_Records to process_
(** * DeafAUTH: token lifecycle and credential flows

    A shallow embedding of [deafauth/auth.py], [deafauth/routes.py] and
    [deafauth/models.py], and the properties their specification states.

    Conventions of the embedding.
    - A Python [str] is a [string]: a sequence of code points below 256
      (the Latin-1 range; this is exactly what a WSGI header value holds).
      [bytes] is [list byte].
    - A Python call either returns or raises: [outcome A].
    - Clock readings, random material and the request are explicit
      arguments; the user table is passed and returned explicitly.
    - The application context of a request is there throughout:
      [current_app.config] is the [Config] argument. *)

From Stdlib Require Import ZArith List Strings.String Strings.Ascii Strings.Byte Bool Lia.
From Stdlib Require Import DecimalString DecimalZ DecimalPos QArith_base.
Import ListNotations.
Local Open Scope string_scope.
Local Open Scope list_scope.
Local Open Scope Z_scope.

Set Implicit Arguments.

(** ** Python outcomes *)

Inductive exn : Type :=
| ValueError | TypeError | KeyError | AttributeError | OverflowError
| UnicodeDecodeError | JSONDecodeError
| DecryptError          (* pyseto: authentication tag mismatch *)
| IntegrityError        (* store: UNIQUE constraint violated *)
| OperationalError.     (* store: any other failure at commit *)

Inductive outcome (A : Type) : Type :=
| Returned (a : A)
| Raised (e : exn).
Arguments Raised {A} e.
Lemma sub_state_machine_action_child_fails_witness :
  ∃ sub_machine w2 m1,
    StateMachine__init__ ex_env {| ctx_self := PObj 2; ctx_messages := None |}
      ex_A_then_failing_B "A" (config_path (config ex_parent)) ex_parent_world
      = (Ret sub_machine, w2) ∧
    reaches sub_machine w2 1 m1 (PInt 1) (PDict []) w2 ∧
    state_name m1 = "B" ∧
    isinstance_Exception boom = true ∧ is_usage_limit boom = false ∧
    "result" ∈ ["prompt"; "result"; "both"] ∧
    let r := sub_state_machine_action ex_env 10 ex_A_then_failing_B "A"
               ex_child_context "result" [] ex_parent ex_parent_world in
    r.1.1 = Ret PNone ∧
    total_input_tokens r.1.2 =
      (total_input_tokens ex_parent + total_input_tokens (data m1))%Z ∧
    total_output_tokens r.1.2 =
      (total_output_tokens ex_parent + total_output_tokens (data m1))%Z.
Proof.
  eexists _, _, _.
  split; [vm_compute; reflexivity|].
  split; [vm_compute; reflexivity|].
  split; [reflexivity|].
  split; [reflexivity|]. split; [reflexivity|].
  split; [right; left|].
  eapply (sub_state_machine_action_child_fails ex_env 10 ex_A_then_failing_B "A"
            ex_child_context "result" [] ex_parent ex_parent_world
            _ _ _ _ 1 _ (PInt 1) (PDict []) _ "B" (raising_action boom)
            (always (PStr "Exit")) boom).
  - reflexivity.
  - vm_compute; reflexivity.
  - vm_compute; reflexivity.
  - reflexivity.
  - left; reflexivity.
  - reflexivity.
  - reflexivity.
  - lia.
  - right; left.
Defined.

(** X22: when the child's initial state is not a key of the child's
    registry, the composer raises the constructor's ValueError: the child
    never runs, the parent's fields are returned unchanged and the parent's
    message list is not extended. *)
Theorem sub_state_machine_action_unknown_initial_state
    env fuel defs init cls save_option kwargs machine w sub_context w1 c cl w2 :
  cls kwargs w = (Ret sub_context, w1) →
  load_environment env (config_path (config machine)) w1 = (Ret (c, cl), w2) →
  actions_present defs →
  init ∉ defs.*1 →
  ∃ w3,
    sub_state_machine_action env fuel defs init cls save_option kwargs machine w
      = (Raise initial_state_error, machine, w3) ∧
    ∀ l, l < length (heap w2) → deref w3 l = deref w2 l.
Proof.
  intros Hc Henv Hact Hnin. unfold sub_state_machine_action. rewrite Hc.
  destruct (_create_states_loop_total defs ∅ Hact) as [sts Hsts].
  pose proof (proj2 (_create_states_dom defs sts init Hsts) Hnin) as Hnone.
  unfold StateMachine__init__. rewrite Henv.
  fold (_create_states defs) in Hsts.
  destruct (ctx_messages sub_context) as [l0|]; simpl; rewrite Hsts, Hnone.
  - by exists w2.
  - eexists. split; [reflexivity|].
    intros l Hl. unfold deref. simpl. by rewrite lookup_app_l.
Qed.

Lemma sub_state_machine_action_unknown_initial_state_witness :
  actions_present ex_child ∧
  ("Missing" ∉ ex_child.*1) ∧
  ∃ w3,
    sub_state_machine_action ex_env 10 ex_child "Missing" ex_child_context
      "result" [] ex_parent ex_parent_world =
      (Raise initial_state_error, ex_parent, w3) ∧
    ∀ l, l < length (heap ex_parent_world) → deref w3 l = deref ex_parent_world l.
Proof.
  assert (Hact : actions_present ex_child).
  { intros nm cfg Hin Hne.
    apply elem_of_cons in Hin as [Hin|Hin]; [inversion Hin; subst; by eexists|].
    apply list_elem_of_singleton in Hin. inversion Hin; subst. done. }
  assert (Hnin : "Missing" ∉ ex_child.*1).
  { vm_compute. intros Hin.
    repeat (apply elem_of_cons in Hin as [Hin|Hin]; [discriminate|]).
    by apply elem_of_nil in Hin. }
  split; [exact Hact|]. split; [exact Hnin|].
  eapply (sub_state_machine_action_unknown_initial_state ex_env 10 ex_child
            "Missing" ex_child_context "result" [] ex_parent ex_parent_world);
    [reflexivity|reflexivity|exact Hact|exact Hnin].
Defined.
Lemma round_nearest_even_nonneg (m : Z) (l : location) :
  0 <= m -> 0 <= round_nearest_even m l.
Proof.
  intros H. destruct l as [|[]]; simpl; try lia. destruct (Z.even m); lia.
Qed.

Lemma binary_round_aux_not_nan (sx : bool) (mx ex : Z) (lx : location) :
  0 <= mx -> is_nan (binary_round_aux 53 1024 sx mx ex lx) = false.
Proof.
  intros H. unfold binary_round_aux.
  pose proof (shr_fexp_nonneg mx ex lx H) as H1.
  destruct (shr_fexp 53 1024 mx ex lx) as [mrs' e']; simpl in H1.
  pose proof (shr_fexp_nonneg _ e' loc_Exact
                (round_nearest_even_nonneg _ (loc_of_shr_record mrs') H1)) as H2.
  destruct (shr_fexp 53 1024 _ e' loc_Exact) as [mrs'' e'']; simpl in H2.
  destruct (shr_m mrs''); try reflexivity; [|lia].
  destruct (e'' <=? 1024 - 53); reflexivity.
Qed.

Lemma binary_normalize_not_nan (m e : Z) (s : bool) :
  is_nan (binary_normalize 53 1024 m e s) = false.
Proof.
  unfold binary_normalize, binary_round.
  destruct m as [|p|p]; [reflexivity| |];
    destruct (shl_align _ _ _); apply binary_round_aux_not_nan; lia.
Qed.

(** Adding 0.4 to a number gives a number. *)
Lemma float_add_0_4_not_nan (x : pyfloat) :
  is_nan x = false -> is_nan (float_add x float_0_4) = false.
Proof.
  unfold float_add, float_0_4, SFadd.
  destruct x as [[|]|[|]| |s m e]; simpl; try discriminate; try reflexivity.
  intros _. apply binary_normalize_not_nan.
Qed.

(** ** [match_doctor_name] *)

Section MatcherProperties.

Variable ratio : string -> string -> pyfloat.
Variable command_clean : string.

Local Abbreviation sc := (score ratio command_clean).
(** On a healthy backend with somebody signed in, a reload shows every
    row of the table. *)
Lemma healthy_load_shows_table (w : Remote.World PgStore.Db) (s : SessionRow) :
  PgStore.healthy (Remote.backend w) = true ->
  PgStore.auth (Remote.backend w) <> None ->
  In s (PgStore.sessions (Remote.backend w)) ->
  exists l e,
    fst (Remote.loadSessions w) = Js.Normal l /\ In e l /\ e_id e = id s /\
    Remote.console (snd (Remote.loadSessions w)) = Remote.console w.
Proof.
  intros H Hauth Hin. unfold_run.
  cbn [auth_getSession select_sessions PgStore.client].
  destruct (PgStore.auth (Remote.backend w)) as [a|] eqn:A; [|congruence].
  cbn [Remote.backend].
  destruct (guarded_healthy
              (PgStore.run_select_sessions Remote.sessions_order)
              _ H) as (db1 & H1 & (_ & Hs1 & _) & _ & ->).
  cbn [PgStore.run_select_sessions fst snd PgStore.ok error data].
  set (rows := PgStore.sort_rows _ (PgStore.sessions db1)).
  assert (Hrows : In s rows).
  { subst rows. apply In_sort_rows. rewrite Hs1. exact Hin. }
  destruct rows as [|r0 rows'] eqn:Erows; [destruct Hrows|].
  match goal with
  | |- context [Remote.fetch_tasks_loop ?ss ?a ?x] =>
      destruct (healthy_fetch_tasks_loop ss a x H1) as (l & E & Hl & Hc);
      destruct (Remote.fetch_tasks_loop ss a x) as [c w2]
  end.
  cbn [fst snd] in E, Hc. subst c. cbn in Hl.
  assert (Hin' : In s (map row l)) by (rewrite Hl; exact Hrows).
  apply in_map_iff in Hin'. destruct Hin' as (x & Hx & Hxl).
  exists (map Remote.toEntry l), (Remote.toEntry x). cbn.
  split; [reflexivity|]. split; [apply in_map; exact Hxl|].
  split; [rewrite <- Hx; reflexivity|exact Hc].
Qed.

(** Read failures are absorbed: a reload always yields a list. *)
Lemma loadSessions_total {S : Type} {client : Client S} (w : Remote.World S) :
  exists loaded, fst (Remote.loadSessions w) = Js.Normal loaded.
Proof.
  unfold Remote.loadSessions, Remote.getSession, Remote.console_error,
    Eff.try_catch, Eff.bind, Eff.ret.
  destruct (auth_getSession (Remote.backend w)) as [[[a|]|v] s1];
    cbn; eauto.
  destruct (Remote.fetchSessionsWithTasks _) as [[l|v] w2]; cbn; eauto.
Qed.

_About this exercise_
What lines in the data include the string "true"? Copy each one.

_Finished task_
    isinstance_Exception boom = true ∧ is_usage_limit boom = false ∧
  PgStore.healthy (Remote.backend w) = true ->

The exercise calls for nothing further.